Ahead of myself again I'd been thinking about the floor as the OSB is butt ugly! I found a guy selling exdisplay wood flooring sample boards, for £80 inc delivery I couldn't say no for a little over 25m2 of boards, 3/4" solid wood mix of species and finishes. Delivered when I was out which was lucky as I'd likely have told the chap to be on his bike, they obviously been stored in an exposed location with most of them showing signs of damp. Anyhow once the temper abated I think for a workshop they'll be fine once dry, and for the price I can't grumble. Plan to do a random finish effect that I hope will work. 





I've also been mulling the roof edges, the top deck is all glued up but the side faces have been temporarily battened since last year. I finally settled on a profiled batten that forms a drip edge on the overhang, I don't really want gutters. Made all the battens and glued and fixed the front edge, it's given the place the sharp line I wanted for the roof. 
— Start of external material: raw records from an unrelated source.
(* ===== verification/RawEdit.v ===== *)
(** The operations of [RawData] that read, delete and replace rows, and those that make
    and copy whole chunks. *)
From Stdlib Require Import ZArith Lia.
From stdpp Require Import base list list_numbers numbers gmap.
From S2P Require Import Prelude Value TableDef Field PtMalloc PtSpec Mallocator RawData RawRep RawOps.
Import AllocSpec.
Local Open Scope Z_scope.

Section Edit.
Context {S : Type} `{!Mallocator S, !MallocatorLaws S}.
Implicit Types (r : RawData) (s : S) (F : blocks).
#[local] Abbreviation RD := (ST (RawData * S)).

(** ** Reading *)

Lemma or_error_ok {A B} (m : RD (option A)) (f : A -> RD (option B)) st a st' : m st = Ok (Some a, st') -> or_error m f st = f a st'.
Proof. intros E. unfold or_error. by rewrite (bind_ok _ _ _ _ _ E). Qed.
Lemma error_ret_ok {A} (m : RD (option A)) (label : RD A) st a st' : m st = Ok (Some a, st') -> error_ret m label st = Ok (a, st').
Proof. intros E. unfold error_ret. by rewrite (bind_ok _ _ _ _ _ E). Qed.

(** The chunk around the row [i]. *)
Lemma own_row r s F k rows i v : rep r s F k rows -> rows !! i = Some v ->
  exists spare, own r s F ((before_rows k rows ++ rows_bytes (k_cols k) (take i rows)) ++ row_bytes (k_cols k) v ++
    rows_bytes (k_cols k) (drop (Datatypes.S i) rows) ++ spare).
Proof.
  intros [(spare & Hown) _ _ _ _ _ _ _] Hi. exists spare. unfold chunk_bytes in Hown. rewrite (rows_at _ _ _ _ Hi) in Hown. by rewrite <-!app_assoc in *.
Qed.
Lemma before_length k rows rows' : length (k_tb k) = 1%nat -> length (k_meta k) = 7%nat ->
  length (before_rows k rows ++ rows_bytes (k_cols k) rows') = data_size k rows'.
Proof. intros H1 H2. by rewrite length_app, before_rows_length. Qed.
Lemma place_S k rows i v : rows !! i = Some v -> place k rows (Datatypes.S i) = place k rows i + Z.of_nat (length (row_bytes (k_cols k) v)).
Proof. intros H. unfold place. rewrite (take_S_r _ _ _ H), data_size_snoc. lia. Qed.
Lemma row_at_ok r s F k rows i v : rep r s F k rows -> rows !! i = Some v -> row_ok (k_cols k) v.
Proof. intros H Hi. eapply Forall_lookup_1; [exact (rep_rows _ _ _ _ _ H)|exact Hi]. Qed.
Somewhat concerned that the batten only being 12mm x 5mm it won't weather well, as with many of my decisions history will be the judge. 

F.


----------



## yeungster79

Looking awesome Fitz, love the detail around the windows and doors top work.

Larch looks stunning already.


----------



## yeungster79

Did you cold vent the roof mate?


----------



## Fitzroy

Plan to. 100mm insulation in 150mm joist, 50mm gap above, front and rear overhangs will have vents with insect mesh to prevent bugs getting in. 

F.


----------



## Fitzroy

Door is completed and finally I can lock the place up, roof edges are done and take a look at my awesome workbench!

I used aquamac 21 seal to give me a good seal around the door perimeter. I want the workshop to be as airtight as possible so that the dehumidifier can keep the place at a decent/constant)(ish) humidity, minimising the impact on timber and tools. Seal was £10 for £10 meters off eBay.





Seal uses a 2.7mm recess to push fit into, turns out most table saw blades are about the same.





My table saw is an old beast with minimal guarding but managed to rig something up that pretty much eliminated the chance of coming in contact with the blade.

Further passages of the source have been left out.